Task prompt |
Although the data below holds other lines too, output only those from the line with "forall s s', In" up to and including the line with "alive (apply_policy policy", exactly as they appear.

Records shown |
(* ===== verification/StreamPolicyManager.v ===== *)
(** * The policy manager (event-system/src/backend/linux/stream_policy.rs)

    The manager keeps weak references to the streams of an event system and
    applies the policy to them.  It is written, and verified here, against the
    trait [PolicyControlledStream]. *)

From Stdlib Require Import ZArith Lia Strings.String.
From stdpp Require Import base list numbers.
From S2P Require Import Prelude RustStr StreamName StreamPolicy FileSystem StreamQueue.

(** ** The trait

    Streams are shared objects: [St] is the type of references to them and [W]
    the memory in which they live.  A weak reference can be upgraded while the
    stream is alive. *)
Class PolicyControlledStream (W St : Type) := {
  stream_name_of : W -> St -> StreamName;
  apply_stream_rule : St -> StreamRule -> W -> Outcome CreateStreamError unit * W;
  alive : W -> St -> bool
}.

(** What a stream promises to the manager. *)
Class PolicyControlledStreamSpec (W St : Type) `{PolicyControlledStream W St} := {
  is_published : W -> St -> bool;
  apply_result w s rule : alive w s = true ->
    match (apply_stream_rule s rule w).1 with
    | Ok _ => is_published (apply_stream_rule s rule w).2 s = bool_decide (rule = On)
    | Err _ => rule = On /\ is_published (apply_stream_rule s rule w).2 s = false
    | _ => False
    end;
  apply_alive w s rule s' : alive (apply_stream_rule s rule w).2 s' = alive w s';
  apply_name w s rule s' : stream_name_of (apply_stream_rule s rule w).2 s' = stream_name_of w s';
  apply_other w s rule s' : s' <> s ->
    is_published (apply_stream_rule s rule w).2 s' = is_published w s'
}.

Record StreamPolicyManager (St : Type) := {
  pm_streams : list St;
  pm_stream_policy : StreamPolicy
}.
Arguments pm_streams {St} _.
Arguments pm_stream_policy {St} _.

Definition StreamPolicyManager_default {St} : StreamPolicyManager St :=
  {| pm_streams := []; pm_stream_policy := StreamPolicy_default |}.

Section Manager.
  Context `{PolicyControlledStream W St}.
  Implicit Type self : StreamPolicyManager St.

Definition prune_dead_streams self (w : W) : StreamPolicyManager St :=
  {| pm_streams := List.filter (alive w) (pm_streams self);
     pm_stream_policy := pm_stream_policy self |}.

(** Applies the policy to the streams that are still alive; a stream whose queue
    cannot be created stays disabled. *)
Fixpoint apply_policy (policy : StreamPolicy) (streams : list St) (w : W) : W :=
  match streams with
  | [] => w
  | stream :: streams =>
      apply_policy policy streams
        (if alive w stream
         then (apply_stream_rule stream (stream_rule policy (stream_name_of w stream)) w).2
         else w)
  end.

Definition set_stream_policy self (new_stream_policy : StreamPolicy) (w : W) :
    StreamPolicyManager St * W :=
  let self := prune_dead_streams self w in
  let self := {| pm_streams := pm_streams self; pm_stream_policy := new_stream_policy |} in
  (self, apply_policy (pm_stream_policy self) (pm_streams self) w).

Definition register_new_stream self (stream : St) (w : W) :
    Outcome CreateStreamError unit * StreamPolicyManager St * W :=
  let self := prune_dead_streams self w in
  let stream_name_is_in_use :=
    existsb (fun registered_stream => alive w registered_stream &&
               bool_decide (stream_name_of w registered_stream = stream_name_of w stream))
      (pm_streams self) in
  if stream_name_is_in_use then (Err StreamNameAlreadyInUse, self, w)
  else
    let rule := stream_rule (pm_stream_policy self) (stream_name_of w stream) in
    match apply_stream_rule stream rule w with
    | (Ok _, w') =>
        (Ok tt, {| pm_streams := pm_streams self ++ [stream];
                   pm_stream_policy := pm_stream_policy self |}, w')
    | (result, w') => (result, self, w')
    end.
End Manager.

(** ** Lemmas, against the interface *)

Section Lemmas.
  Context `{PolicyControlledStreamSpec W St}.
  Implicit Types (self : StreamPolicyManager St) (w : W) (s : St).

(** The names of the streams that are alive are distinct. *)
Definition names_distinct (streams : list St) w : Prop :=
  forall s s', In s streams -> In s' streams -> alive w s = true -> alive w s' = true ->
    stream_name_of w s = stream_name_of w s' -> s = s'.

Lemma apply_policy_frame policy streams w s :
  alive (apply_policy policy streams w) s = alive w s /\
  stream_name_of (apply_policy policy streams w) s = stream_name_of w s /\
  (~ In s streams -> is_published (apply_policy policy streams w) s = is_published w s).
Proof.
  revert w. induction streams as [|t streams IH]; intros w; simpl; [done|].
  destruct (alive w t) eqn:Ht; [|destruct (IH w) as (? & ? & ?); split_and!; auto].
  edestruct (IH (apply_stream_rule t (stream_rule policy (stream_name_of w t)) w).2) as (-> & -> & Hi).
  rewrite apply_alive, apply_name. split_and!; [done|done|]. intros Hs.
  rewrite Hi by tauto. apply apply_other. intros ->. tauto.
Qed.

(** A stream follows the policy in [w'] as far as the call of
    [apply_stream_rule] made for it, in [w], has succeeded: it is published
    exactly if its rule is [on]; the call can only fail for the rule [on], and then
    the stream is unpublished. *)
Definition follows_policy (policy : StreamPolicy) (s : St) (w w' : W) : Prop :=
  let rule := stream_rule policy (stream_name_of w s) in
  match (apply_stream_rule s rule w).1 with
  | Ok _ => is_published w' s = bool_decide (rule = On)
  | Err _ => rule = On /\ is_published w' s = false
  | _ => False
  end.

Lemma apply_policy_app policy streams streams' w :
  apply_policy policy (streams ++ streams') w = apply_policy policy streams' (apply_policy policy streams w).
Proof. revert w. induction streams as [|s streams IH]; intros w; simpl; [done|apply IH]. Qed.

Lemma apply_policy_follows policy streams s streams' w :
  List.NoDup (streams ++ s :: streams') -> alive w s = true ->
  follows_policy policy s (apply_policy policy streams w) (apply_policy policy (streams ++ s :: streams') w).
Proof.
  intros Hnd Hs. apply List.NoDup_remove_2 in Hnd.
  rewrite apply_policy_app. set (w1 := apply_policy policy streams w).
  assert (Hs1 : alive w1 s = true) by (unfold w1; by rewrite (proj1 (apply_policy_frame _ _ _ _))).
  cbn [apply_policy]. rewrite Hs1. unfold follows_policy.
  set (rule := stream_rule policy (stream_name_of w1 s)).
  assert (Hp : ~ In s streams') by (intros Hin; apply Hnd, in_or_app; by right).
  apply (apply_policy_frame policy streams' (apply_stream_rule s rule w1).2 s) in Hp as ->.
  by apply apply_result.
Qed.

Lemma apply_policy_published policy streams w s :
  List.NoDup streams -> In s streams -> alive w s = true ->
  is_published (apply_policy policy streams w) s = true ->
  stream_rule policy (stream_name_of (apply_policy policy streams w) s) = On.
Proof.
  intros Hnd (before & after & ->)%in_split Hs Hpub.
  pose proof (apply_policy_follows policy before s after w Hnd Hs) as Hf. unfold follows_policy in Hf.
  rewrite (proj1 (proj2 (apply_policy_frame policy (before ++ s :: after) w s))).
  rewrite (proj1 (proj2 (apply_policy_frame policy before w s))) in Hf.
  set (rule := stream_rule _ _) in *. rewrite Hpub in Hf.
  destruct (apply_stream_rule _ _ _).1; try done.
  - symmetry in Hf. by apply bool_decide_eq_true_1 in Hf.
  - by destruct Hf.
Qed.

Lemma names_distinct_incl streams streams' w w' :
  (forall s, In s streams' -> In s streams) ->
  (forall s, alive w' s = true -> alive w s = true) ->
  (forall s, stream_name_of w' s = stream_name_of w s) ->
  names_distinct streams w -> names_distinct streams' w'.
Proof.
  intros Hi Ha Hn Hd s s' Hs Hs' Has Has'. rewrite !Hn. apply Hd; auto.
Qed.

Lemma in_pruned self w t :
  In t (pm_streams (prune_dead_streams self w)) <-> In t (pm_streams self) /\ alive w t = true.
Proof. apply filter_In. Qed.

(** The name is in use, or the policy is applied to the new stream, which is
    registered on success. *)
Lemma register_cases self s w r self' w' :
  alive w s = true -> register_new_stream self s w = (r, self', w') ->
  let pruned := prune_dead_streams self w in
  let rule := stream_rule (pm_stream_policy self) (stream_name_of w s) in
  (r = Err StreamNameAlreadyInUse /\ self' = pruned /\ w' = w /\
     exists t, In t (pm_streams self) /\ alive w t = true /\ stream_name_of w t = stream_name_of w s) \/
  ((forall t, In t (pm_streams self) -> alive w t = true -> stream_name_of w t <> stream_name_of w s) /\
   w' = (apply_stream_rule s rule w).2 /\
   (r = Ok tt /\ pm_streams self' = pm_streams pruned ++ [s] /\
      pm_stream_policy self' = pm_stream_policy self /\ is_published w' s = bool_decide (rule = On) \/
    exists e, r = Err e /\ self' = pruned)).
Proof.
  intros Ha. unfold register_new_stream. cbv zeta. set (used := existsb _ _).
  assert (Hused : used = true <-> exists t, In t (pm_streams self) /\ alive w t = true /\
    stream_name_of w t = stream_name_of w s).
  { unfold used. rewrite existsb_exists. setoid_rewrite in_pruned. setoid_rewrite andb_true_iff.
    setoid_rewrite bool_decide_eq_true. split; intros (t & Ht); exists t; tauto. }
  destruct used; [intros [= <- <- <-]; left; split_and!; try done; by apply Hused|]. right.
  split; [intros t Ht Hat Heq; assert (false = true) by (apply Hused; eauto); done|].
  simpl in *. set (rule := stream_rule _ _) in *. pose proof (apply_result w s rule Ha) as Hr.
  destruct (apply_stream_rule s rule w) as [[[]|e| | |] w1]; simpl in *; try done;
    injection H1 as <- <- <-; (split; [done|]); [by left|right; by exists e].
Qed.
End Lemmas.

(** ** Properties *)

(** C22: [set_stream_policy] makes every live stream of the manager follow the new
    policy: it applies to each in turn the rule that the policy has for its name;
    where that call succeeds the stream is published at the end exactly if its rule
    is [on]; the call can only fail for the rule [on], and that stream is unpublished
    at the end.  The policy is kept for streams to come, dead streams are forgotten, and
    other streams are not touched.  Proved against the trait, for any implementation
    that keeps its promises. *)
Theorem set_stream_policy_spec `{PolicyControlledStreamSpec W St} (self : StreamPolicyManager St)
    policy (w : W) self' w' :
  List.NoDup (pm_streams self) -> set_stream_policy self policy w = (self', w') ->
  pm_stream_policy self' = policy /\
  (forall s, In s (pm_streams self') <-> In s (pm_streams self) /\ alive w s = true) /\
  (forall before s after, pm_streams self' = before ++ s :: after ->
     follows_policy policy s (apply_policy policy before w) w') /\
  (forall s, alive w' s = alive w s /\ stream_name_of w' s = stream_name_of w s /\
     (~ In s (pm_streams self) -> is_published w' s = is_published w s)).
Proof.
  intros Hnd. unfold set_stream_policy. intros [= <- <-]. cbn [pm_streams pm_stream_policy prune_dead_streams].
  split_and!; [done|..].
  - intros s. apply filter_In.
  - intros before s after E. assert (Hs : In s (List.filter (alive w) (pm_streams self)))
      by (rewrite E; apply in_or_app; right; by left).
    rewrite E. apply apply_policy_follows; [rewrite <- E; by apply List.NoDup_filter|].
    by apply filter_In in Hs as [_ Hs].
  - intros s. edestruct (apply_policy_frame policy) as (Ha & Hn & Hp). split_and!; [exact Ha|exact Hn|].
    intros Hs. apply Hp. rewrite filter_In. tauto.
Qed.

(** [register_new_stream] keeps the names of live streams distinct: it fails
    with [StreamNameAlreadyInUse], without effect on any stream, exactly when a
    live registered stream has the name; otherwise it applies the current policy
    to the new stream and registers it, or reports the error of creating its
    queue and leaves it unregistered. *)
Theorem register_new_stream_spec `{PolicyControlledStreamSpec W St} (self : StreamPolicyManager St)
    (s : St) (w : W) r self' w' :
  alive w s = true -> ~ In s (pm_streams self) -> names_distinct (pm_streams self) w ->
  register_new_stream self s w = (r, self', w') ->
  names_distinct (pm_streams self') w' /\ pm_stream_policy self' = pm_stream_policy self /\
  (r = Err StreamNameAlreadyInUse /\ w' = w \/
     forall t, In t (pm_streams self) -> alive w t = true -> stream_name_of w t <> stream_name_of w s) /\
  ((exists t, In t (pm_streams self) /\ alive w t = true /\ stream_name_of w t = stream_name_of w s) ->
     r = Err StreamNameAlreadyInUse) /\
  match r with
  | Ok _ => In s (pm_streams self') /\
      is_published w' s = bool_decide (stream_rule (pm_stream_policy self) (stream_name_of w s) = On)
  | Err _ => ~ In s (pm_streams self')
  | _ => False
  end.
Proof.
  intros Ha Hs Hd Hr. apply register_cases in Hr
    as [(-> & -> & -> & t & Ht & Hat & Heq)|(Hfree & -> & Hr)]; [| |done]; cbv zeta in *.
  - split_and!; try done; [|by left|by intros [? _]%in_pruned].
    eapply names_distinct_incl; [| | |exact Hd]; try done. by intros t' [? _]%in_pruned.
  - assert (Hnot : ~ exists t, In t (pm_streams self) /\ alive w t = true /\
      stream_name_of w t = stream_name_of w s) by (intros (t & Ht & Hat & Heq); by destruct (Hfree t Ht Hat)).
    destruct Hr as [(-> & Hst & Hpol & Hpub)|(e & -> & ->)].
    + split_and!; try done; [|by right|rewrite Hst; apply in_or_app; right; by left].
      intros t t' Ht Ht'. rewrite !apply_alive, !apply_name, Hst in *.
      intros Hat Hat' Heq. apply in_app_or in Ht, Ht'.
      destruct Ht as [Ht|[<-|[]]], Ht' as [Ht'|[<-|[]]]; rewrite ?in_pruned in *; try done.
      * apply Hd; tauto.
      * destruct (Hfree t); tauto.
      * destruct (Hfree t'); [tauto..|done].
    + split_and!; try done; [|by right|by intros [? _]%in_pruned].
      eapply names_distinct_incl; [| | |exact Hd].
      * by intros t [? _]%in_pruned.
      * intros t. by rewrite apply_alive.
      * intros t. by rewrite apply_name.
Qed.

Task result |
  forall s s', In s streams -> In s' streams -> alive w s = true -> alive w s' = true ->
    stream_name_of w s = stream_name_of w s' -> s = s'.

Lemma apply_policy_frame policy streams w s :
  alive (apply_policy policy streams w) s = alive w s /\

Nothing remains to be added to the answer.